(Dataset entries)

%%

(** The fast path: a cache that holds the same value in both fields. *)
Lemma run_GetId_cached ci (env : Env World) st tok :
  store ci = Some st → clusterId ci = Some tok → providerId ci = Some tok →
  run GetId ci env = Some ((tok, None), ci, env).
Proof.
  intros Hst Hc Hp.
  assert (run getOrInitialize ci env = Some (None, ci, env)) as Hinit.
  { unfold getOrInitialize; cbn. rewrite Hst; cbn. by rewrite Hc. }
  rewrite (run_GetId _ _ _ _ _ Hinit). unfold GetId_locked.
  rewrite Hc, Hp. by rewrite bool_decide_false by (intros Hne; by apply Hne).
Qed.

(** The store holds the record and the cache does not: the record is
    adopted after one read of the store. *)
Lemma run_getOrInitialize_hit ci (env : Env World) st m :
  store ci = Some st → clusterId ci = None →
  st (cfgMapKey ci) = (ObjConfigMap (Some m), true, None) →
  run getOrInitialize ci env
  = Some (None, setIds_locked m ci,
          mkEnv (world env) (trace env ++ [IOGetByKey (cfgMapKey ci)])).
Proof.
  intros Hst Hcid Hget. unfold getOrInitialize, getConfigMap, setIds. cbn.
  rewrite Hst; cbn. rewrite Hcid; cbn. rewrite Hst; cbn.
  by rewrite Hget.
Qed.
End AfterTheRace.

Lemma watch_delivery_ids ci (env : Env Cluster) st tok :
  store ci = Some st →
  configmaps (world env) !! ingress_uid_key = Some (newConfigMap tok) →
  clusterId (watch_delivery ci env) = Some tok
  ∧ providerId (watch_delivery ci env) = Some tok
  ∧ store (watch_delivery ci env) = Some (store_add (newConfigMap tok) st).
Proof.
  intros Hst Hm. unfold watch_delivery.
  change (object_key UIDNamespace UIDConfigMapName) with ingress_uid_key.
  rewrite Hm. unfold informer_Added.
  change (AddFunc (ObjConfigMap (Some (newConfigMap tok))))
    with (setIds (newConfigMap tok)).
  rewrite run_setIds.
  destruct (newConfigMap_ids tok
              (set_store (store_add (newConfigMap tok) <$> store ci) ci))
    as (Hc & Hp & Hs).
  rewrite Hc, Hp, Hs; simpl. by rewrite Hst.
Qed.
(** X16. Through every run from a new wrapper, the failure on record is
    either none at all, both fields empty, or has the origin
    [initBlocklistConstruction]; so the envelope of a waiter whose budget
    has run out names [blocklistWrapper.js] as origin with the timeout
    message as stack, or names [initBlocklistConstruction]. *)
Theorem recorded_origin (evs : list Event) (sys : System) (os : list Observation) :
  run initial evs = Some (sys, os) ->
  ((exceptionFrom (this (fst sys)) = "" /\ exceptionStack (this (fst sys)) = "")
   \/ exceptionFrom (this (fst sys)) = "initBlocklistConstruction")
  /\ forall t,
       (Response.exceptionFrom (timeoutResponse t (fst sys)) = "blocklistWrapper.js"
        /\ Response.exceptionStack (timeoutResponse t (fst sys))
           = "blocklist-filter timeout " +:+ toString t)
       \/ Response.exceptionFrom (timeoutResponse t (fst sys))
          = "initBlocklistConstruction".
Proof.
  intros Hrun.
  assert (Hrec : recordKept (fst sys)).
  { assert (Hgen : forall evs (sys0 sys1 : System) os1,
              recordKept (fst sys0) -> run sys0 evs = Some (sys1, os1) ->
              recordKept (fst sys1)).
    { clear. intros evs. induction evs as [|ev evs IH]; intros sys0 sys1 os1 Hk; cbn [run].
      - intros [= <- <-]. exact Hk.
      - destruct (step sys0 ev) as [[sysm o]|] eqn:Hstep; [|discriminate].
        destruct (run sysm evs) as [[sysn osn]|] eqn:Hrun; [|discriminate].
        intros [= <- <-]. eapply IH; [|exact Hrun].
        eapply step_recordKept; eassumption. }
    apply (Hgen evs initial sys os); [|exact Hrun]. left. split; reflexivity. }
  split; [exact Hrec|].
  intros t. unfold timeoutResponse. cbn [Response.exceptionFrom Response.exceptionStack].
  destruct Hrec as [[-> ->] | ->]; [left; split; reflexivity | right; reflexivity].
Qed.

End FrameFacts.

(** X15, witness: a waiter of the example run wakes up. *)
Lemma step_frame_witness :
  fst (Example.after [Call 0 Example.netUp Example.request;
                      Call 5 Example.netUp Example.request; Settle 1%nat])
  = fst (Example.after [Call 0 Example.netUp Example.request;
                        Call 5 Example.netUp Example.request]).
Proof.
  apply (step_frame
           (Example.after [Call 0 Example.netUp Example.request;
                           Call 5 Example.netUp Example.request])
           (Example.after [Call 0 Example.netUp Example.request;
                           Call 5 Example.netUp Example.request; Settle 1%nat])
           (Settle 1%nat) {| requests := []; returned := None |})
    with (i := 1%nat) (param := Example.request) (totalWaitms := 0).
  - vm_compute. reflexivity.
  - reflexivity.
  - vm_compute. reflexivity.
Defined.

(** X16, witness: after the failed build of the example. *)
Lemma recorded_origin_witness :
  (exceptionFrom (this (fst Example.failedThenBuilding)) = ""
   /\ exceptionStack (this (fst Example.failedThenBuilding)) = "")
  \/ exceptionFrom (this (fst Example.failedThenBuilding)) = "initBlocklistConstruction".
Proof.
  apply (recorded_origin
           [Call 0 Example.netBroken Example.request; Settle 0%nat;
            Call 1 Example.netUp Example.request]
           Example.failedThenBuilding
           (Example.observed [Call 0 Example.netBroken Example.request; Settle 0%nat;
                              Call 1 Example.netUp Example.request])).
  apply run_example. vm_compute. discriminate.
Defined.
(** * The YOLOX body/head/hand ONNX demo: detection pipeline

    Shallow embedding of [demo/demo_yolox_onnx.py] (class [YOLOXONNX],
    [is_parsable_to_int] and [main]) and its properties: the
    post-processing step, a call of the pipeline, the command line, the
    drawing and the frame loop.

    Numbers.  The tensors hold IEEE binary32 values.  A finite value is
    modelled by the rational it denotes, the special values (infinities,
    not-a-number) by themselves; Python integers are [Z].  [_postprocess]
    is given twice: with exact comparison and arithmetic on finite values,
    and, as [_postprocess_numpy], with the threshold cast to binary32 and
    with numpy's rounded product and quotient as parameters, of which the
    exact operations and the binary32 ones are instances. *)

From stdpp Require Import gmap list strings.
From Stdlib Require Import Ascii QArith Qpower Qround Qminmax ZArith Lia.

Open Scope Z_scope.

(** ** Exceptions and the error monad *)

Inductive exn : Type :=
| ValueError         (* int(nan) *)
| OverflowError      (* int(inf), int(-inf) *)
| ZeroDivisionError  (* Python number / 0 *)
| EngineError.       (* anything the inference engine raises *)

Inductive result (A : Type) : Type :=
| Ok (a : A)
| Raise (e : exn).
Arguments Ok {A} a.
Arguments Raise {A} e.

#[export] Instance result_ret : MRet result := fun A a => Ok a.
#[export] Instance result_bind : MBind result := fun A B f m =>
  match m with
  | Ok a => f a
  | Raise e => Raise e
  end.

(** ** numpy floats and Python numbers *)

Inductive npfloat : Type :=
| Fin (q : Q)
| PInf
| NInf
| NaN.

#[export] Instance npfloat_inhabited : Inhabited npfloat := populate NaN.

(** The value of [max(0, x)] or [min(x, W)] is one of its arguments as it is:
    the Python integer or the numpy float. *)
Inductive pynum : Type :=
| PyInt (z : Z)
| NpFloat (f : npfloat).

Definition Qlt_bool (a b : Q) : bool := negb (Qle_bool b a).

(** [x > y] for a numpy float [x]; every comparison with nan is false. *)
Definition np_gt (x : npfloat) (y : Q) : bool :=
  match x with
  | Fin q => Qlt_bool y q
  | PInf => true
  | NInf => false
  | NaN => false
  end.

(** [max(0, x)]: Python keeps the first argument unless the second is
    strictly greater. *)
Definition py_max0 (x : npfloat) : pynum :=
  if np_gt x 0 then NpFloat x else PyInt 0.

(** [min(x, w)]: Python keeps the first argument unless the second is
    strictly smaller. *)
Definition py_min (x : npfloat) (w : Z) : pynum :=
  if np_gt x (inject_Z w) then PyInt w else NpFloat x.

Definition np_neg (f : npfloat) : npfloat :=
  match f with
  | Fin q => Fin (- q)
  | PInf => NInf
  | NInf => PInf
  | NaN => NaN
  end.

(** [f * z] for a numpy float [f] and a Python integer [z], without
    rounding; [np_mul_float32] rounds. *)
Definition np_mul_int (f : npfloat) (z : Z) : npfloat :=
  match f with
  | Fin q => Fin (q * inject_Z z)
  | NaN => NaN
  | _ => if 0 <? z then f else if z <? 0 then np_neg f else NaN
  end.

(** [f / w] for a numpy float [f] and a Python integer [w], without
    rounding ([np_div_float32] rounds): a zero divisor
    gives an infinity or nan (with a warning), never an exception. *)
Definition np_div_int (f : npfloat) (w : Z) : npfloat :=
  match f with
  | Fin q =>
      if w =? 0 then
        if Qlt_bool 0 q then PInf else if Qlt_bool q 0 then NInf else NaN
      else Fin (q / inject_Z w)
  | NaN => NaN
  | _ => if w <? 0 then np_neg f else f
  end.

Definition py_mul (a : pynum) (z : Z) : pynum :=
  match a with
  | PyInt n => PyInt (n * z)
  | NpFloat f => NpFloat (np_mul_int f z)
  end.

(** [a / w]: true division.  Between two Python integers a zero divisor
    raises; the quotient is a float. *)
Definition py_truediv (a : pynum) (w : Z) : result npfloat :=
  match a with
  | PyInt n =>
      if w =? 0 then Raise ZeroDivisionError
      else Ok (Fin (inject_Z n / inject_Z w))
  | NpFloat f => Ok (np_div_int f w)
  end.

(** Truncation toward zero. *)
Definition Qtrunc (q : Q) : Z := Z.quot (Qnum q) (Z.pos (Qden q)).

(** [int(f)] *)
Definition py_int (f : npfloat) : result Z :=
  match f with
  | Fin q => Ok (Qtrunc q)
  | PInf | NInf => Raise OverflowError
  | NaN => Raise ValueError
  end.

(** ** Data *)

(** One row of the raw output tensor, [float32[N,7]]: the columns 0..6 are
    batchno, classid, score, x1, y1, x2, y2. *)
Record RawRow : Type := mkRow {
  batchno : npfloat;   (* box[0] *)
  classid : npfloat;   (* box[1] *)
  score : npfloat;     (* box[2] *)
  x1 : npfloat;        (* box[3] *)
  y1 : npfloat;        (* box[4] *)
  x2 : npfloat;        (* box[5] *)
  y2 : npfloat         (* box[6] *)
}.

(** An image: [shape[0]], [shape[1]] and the samples. *)
Record Image : Type := mkImage {
  image_height : Z;    (* image.shape[0] *)
  image_width : Z;     (* image.shape[1] *)
  pixels : list N
}.

#[export] Instance Image_inhabited : Inhabited Image := populate (mkImage 0 0 []).

(** The fields of [self] that the pipeline reads after construction. *)
Record YOLOXONNX : Type := mkYOLOX {
  class_score_th : Q;
  input_height : Z;    (* self.input_shapes[0][2] *)
  input_width : Z      (* self.input_shapes[0][3] *)
}.

(** ** [_postprocess] *)

(** [a[mask, :]]: the rows of [a] where the boolean mask is set. *)
Fixpoint mask_select {A : Type} (mask : list bool) (a : list A) : list A :=
  match mask, a with
  | b :: mask', x :: a' =>
      if b then x :: mask_select mask' a' else mask_select mask' a'
  | _, _ => []
  end.

(** A [for] loop whose body may raise. *)
Fixpoint for_each {S A : Type} (body : S -> A -> result S)
    (xs : list A) (s : S) : result S :=
  match xs with
  | [] => Ok s
  | x :: xs' => s' ← body s x; for_each body xs' s'
  end.

Definition scale (v : pynum) (image_dim model_dim : Z) : result Z :=
  r ← py_truediv (py_mul v image_dim) model_dim; py_int r.

Section postprocess.
Context (self : YOLOXONNX) (image : Image).

(** Lines 208-212: one kept row to [[x_min, y_min, x_max, y_max, class_id]]. *)
Definition row_box (box : RawRow) : result (list Z) :=
  class_id ← py_int (classid box);
  x_min ← scale (py_max0 (x1 box)) (image_width image) (input_width self);
  y_min ← scale (py_max0 (y1 box)) (image_height image) (input_height self);
  x_max ← scale (py_min (x2 box) (input_width self))
                (image_width image) (input_width self);
  y_max ← scale (py_min (y2 box) (input_height self))
                (image_height image) (input_height self);
  Ok [x_min; y_min; x_max; y_max; class_id].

%%

● WHAT IS NEEDED
Could you reproduce, exactly, every line above from the line with "match x with" to the line with "raises; the quotient is a float. *)", and no other line? Both ends count.

● REPLY TO THE TASK
  match x with
  | Fin q => Qlt_bool y q
  | PInf => true
  | NInf => false
  | NaN => false
  end.

(** [max(0, x)]: Python keeps the first argument unless the second is
    strictly greater. *)
Definition py_max0 (x : npfloat) : pynum :=
  if np_gt x 0 then NpFloat x else PyInt 0.

(** [min(x, w)]: Python keeps the first argument unless the second is
    strictly smaller. *)
Definition py_min (x : npfloat) (w : Z) : pynum :=
  if np_gt x (inject_Z w) then PyInt w else NpFloat x.

Definition np_neg (f : npfloat) : npfloat :=
  match f with
  | Fin q => Fin (- q)
  | PInf => NInf
  | NInf => PInf
  | NaN => NaN
  end.

(** [f * z] for a numpy float [f] and a Python integer [z], without
    rounding; [np_mul_float32] rounds. *)
Definition np_mul_int (f : npfloat) (z : Z) : npfloat :=
  match f with
  | Fin q => Fin (q * inject_Z z)
  | NaN => NaN
  | _ => if 0 <? z then f else if z <? 0 then np_neg f else NaN
  end.

(** [f / w] for a numpy float [f] and a Python integer [w], without
    rounding ([np_div_float32] rounds): a zero divisor
    gives an infinity or nan (with a warning), never an exception. *)
Definition np_div_int (f : npfloat) (w : Z) : npfloat :=
  match f with
  | Fin q =>
      if w =? 0 then
        if Qlt_bool 0 q then PInf else if Qlt_bool q 0 then NInf else NaN
      else Fin (q / inject_Z w)
  | NaN => NaN
  | _ => if w <? 0 then np_neg f else f
  end.

Definition py_mul (a : pynum) (z : Z) : pynum :=
  match a with
  | PyInt n => PyInt (n * z)
  | NpFloat f => NpFloat (np_mul_int f z)
  end.

(** [a / w]: true division.  Between two Python integers a zero divisor
    raises; the quotient is a float. *)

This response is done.